C and C++ both got the following rule (C17 7.20.1.1/3)

intN_t ... uintN_t ...

These types are optional. However, if an implementation provides integer types with widths of 8, 16, 32, or 64 bits, no padding bits, and (for the signed types) that have a two’s complement representation, it shall define the corresponding typedef names.

So if your system supports 8 bit 2's complement numbers, it must support uint8_t. No exceptions - not even for freestanding (embedded) systems - stdint.h is one of the mandatory headers for all conforming implementations (C17 4/6).

And for such a system it does not make sense to define unsigned char as anything else but 8 bits. CHAR_BITS will be 8.

Padding bits, trap representations and other such exotic oddities is not allowed for character types either, nor can trap representations exist in 2's complement integers.

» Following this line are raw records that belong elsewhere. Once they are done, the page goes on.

(** C10. In the revisions of [KeyGen] that receive the key-file path, the
    key does not depend on it: two calls with any two paths in the same
    state are the same computation; with the same size, mode and random
    bytes the keys have the same bounds and the same pixels whatever the
    files and the heap are; and the files are left as they were. *)
Theorem C10_keygen_ignores_path (p1 p2 : string) (q1 q2 : option string)
    (kw : Z) (rgb : bool) (w1 w2 : World) :
  entropy w1 = entropy w2 ->
  4 * kw * kw <= max_int ->
  reads_pass w1 (bytes_per_pixel rgb * Z.to_nat (kw * Z.max 0 kw)) ->
  reads_pass w2 (bytes_per_pixel rgb * Z.to_nat (kw * Z.max 0 kw)) ->
  part_001.KeyGen p1 kw rgb = part_001.KeyGen p2 kw rgb /\
  part_000.KeyGen q1 (Some kw) rgb = part_000.KeyGen q2 (Some kw) rgb /\
  part_000.KeyGen q1 (Some kw) rgb = part_001.KeyGen p1 kw rgb /\
  exists k1 w1' o1 k2 w2' o2,
    part_001.KeyGen p1 kw rgb w1 = Ok (k1, w1') /\
    part_001.KeyGen p2 kw rgb w2 = Ok (k2, w2') /\
    heap w1' !! k1 = Some o1 /\ heap w2' !! k2 = Some o2 /\
    obj_Bounds o1 = obj_Bounds o2 /\
    (forall x y, obj_At o1 x y = obj_At o2 x y) /\
    files w1' = files w1 /\ files w2' = files w2.
Proof.
  intros He Hsz Hr1 Hr2.
  split; [reflexivity|]. split; [reflexivity|]. split; [reflexivity|].
  change (part_001.KeyGen p1 kw rgb) with (KeyGen kw rgb).
  change (part_001.KeyGen p2 kw rgb) with (KeyGen kw rgb).
  destruct (KeyGen_At kw rgb w1 Hsz Hr1)
    as (w1' & o1 & A1 & A2 & A3 & A4 & _ & _ & A6).
  destruct (KeyGen_At kw rgb w2 Hsz Hr2)
    as (w2' & o2 & B1 & B2 & B3 & B4 & _ & _ & B6).
  exists (length (heap w1)), w1', o1, (length (heap w2)), w2', o2.
  split; [exact A1|]. split; [exact B1|].
  split; [rewrite A2; now apply list_lookup_middle|].
  split; [rewrite B2; now apply list_lookup_middle|].
  split; [congruence|]. split; [|split; assumption].
  intros x y. rewrite A6, B6, He. reflexivity.
Qed.

Lemma C10_keygen_ignores_path_witness :
  exists k1 w1' o1 k2 w2' o2,
    part_001.KeyGen "a.png" 2 true bytes_world = Ok (k1, w1') /\
    part_001.KeyGen "otp-key.png" 2 true other_world = Ok (k2, w2') /\
    heap w1' !! k1 = Some o1 /\ heap w2' !! k2 = Some o2 /\
    obj_Bounds o1 = obj_Bounds o2 /\
    (forall x y, obj_At o1 x y = obj_At o2 x y) /\
    files w1' = files bytes_world /\ files w2' = files other_world.
Proof.
  apply (C10_keygen_ignores_path "a.png" "otp-key.png" None None 2 true
           bytes_world other_world);
    [reflexivity | unfold max_int; lia | right; simpl; lia | right; simpl; lia].
Defined.

(** ** The transform on concrete images *)

Lemma C1_decrypt_is_encrypt_rgb_involution_witness :
  (forall img keyImg rgb,
     Decrypt nearest img keyImg rgb = Encrypt nearest img keyImg rgb) /\
  exists c w1 d w2 od,
    Encrypt nearest 1 0 true example_world = Ok (c, w1) /\
    Encrypt nearest c 0 true w1 = Ok (d, w2) /\
    heap w2 !! d = Some od /\
    obj_Bounds od = obj_Bounds example_key /\
    forall x y, Point_In x y (obj_Bounds example_key) = true ->
      rgb8 (obj_At od x y) = rgb8 (obj_At example_source x y).
Proof.
  apply (C1_decrypt_is_encrypt_rgb_involution nearest 1 0 example_world
           example_source example_key);
    [reflexivity | reflexivity | allocatable_concrete | reflexivity].
Defined.

Lemma C2_rgb_channel_xor_witness :
  exists out w' oo,
    Encrypt nearest 1 0 true resize_world = Ok (out, w') /\
    heap w' !! out = Some oo /\
    forall x y, Point_In x y (obj_Bounds example_key) = true ->
      let ro := resized nearest (Dx (obj_Bounds example_key))
                  (Dy (obj_Bounds example_key)) one_pixel in
      let '(r, g, b) := rgb8 (obj_At ro x y) in
      let '(kr, kg, kb) := rgb8 (obj_At example_key x y) in
      obj_At oo x y =
        ColorRGBA (mkRGBA (Z.lxor r kr) (Z.lxor g kg) (Z.lxor b kb) 255).
Proof.
  apply (C2_rgb_channel_xor nearest 1 0 resize_world one_pixel example_key);
    [reflexivity | reflexivity | allocatable_concrete].
Defined.


Lemma C8_output_geometry_witness :
  exists out w' oo,
    Encrypt nearest 1 0 false resize_world = Ok (out, w') /\
    heap w' !! out = Some oo /\
    obj_Bounds oo = obj_Bounds example_key /\
    Dx (obj_Bounds oo) = Dx (obj_Bounds example_key) /\
    Dy (obj_Bounds oo) = Dy (obj_Bounds example_key) /\
    heap w' !! 0%nat = Some example_key /\
    (forall l o, heap resize_world !! l = Some o -> heap w' !! l = Some o).
Proof.
  apply (C8_output_geometry nearest 1 0 false resize_world one_pixel example_key);
    [reflexivity | reflexivity | allocatable_concrete].
Defined.

(** C1 as stated fails: a 2x2 source whose bounds start at (10, 10) has
    the dimensions of the 2x2 key, yet encrypting it twice with the key
    gives four black pixels, while every pixel of the source has red,
    green and blue (200, 100, 50). *)
Lemma C1_counterexample :
  Dx (obj_Bounds offset_source) = Dx (obj_Bounds example_key) /\
  Dy (obj_Bounds offset_source) = Dy (obj_Bounds example_key) /\
  result_image ((c <- Encrypt nearest 1 0 true ;; Encrypt nearest c 0 true)
                  offset_world) =
    Some (image_Rect 0 0 2 2,
          [ColorRGBA (mkRGBA 0 0 0 255); ColorRGBA (mkRGBA 0 0 0 255);
           ColorRGBA (mkRGBA 0 0 0 255); ColorRGBA (mkRGBA 0 0 0 255)]) /\
  obj_pixels offset_source =
    [ColorRGBA (mkRGBA 200 100 50 255); ColorRGBA (mkRGBA 200 100 50 255);
     ColorRGBA (mkRGBA 200 100 50 255); ColorRGBA (mkRGBA 200 100 50 255)] /\
  rgb8 (ColorRGBA (mkRGBA 0 0 0 255)) <> rgb8 (ColorRGBA (mkRGBA 200 100 50 255)).
Proof. repeat split; vm_compute; congruence. Qed.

In practice, all known real-world compilers will simply implement uint8_t as a typedef for unsigned char. You can easily prove this by trial and error:


C

_Generic((uint8_t){0}, uint8_t:0, unsigned char:0);

error: '_Generic' specifies two compatible types


C++

void f (unsigned char c){}
void f (uint8_t c){}

error: redefinition of void f(uint8_t)
note: void f(unsigned char) previously defined here void f (unsigned char c){}


For those few exotic systems that have 16 bit bytes or other oddities like 1's complement, they cannot support uint8_t in the first place.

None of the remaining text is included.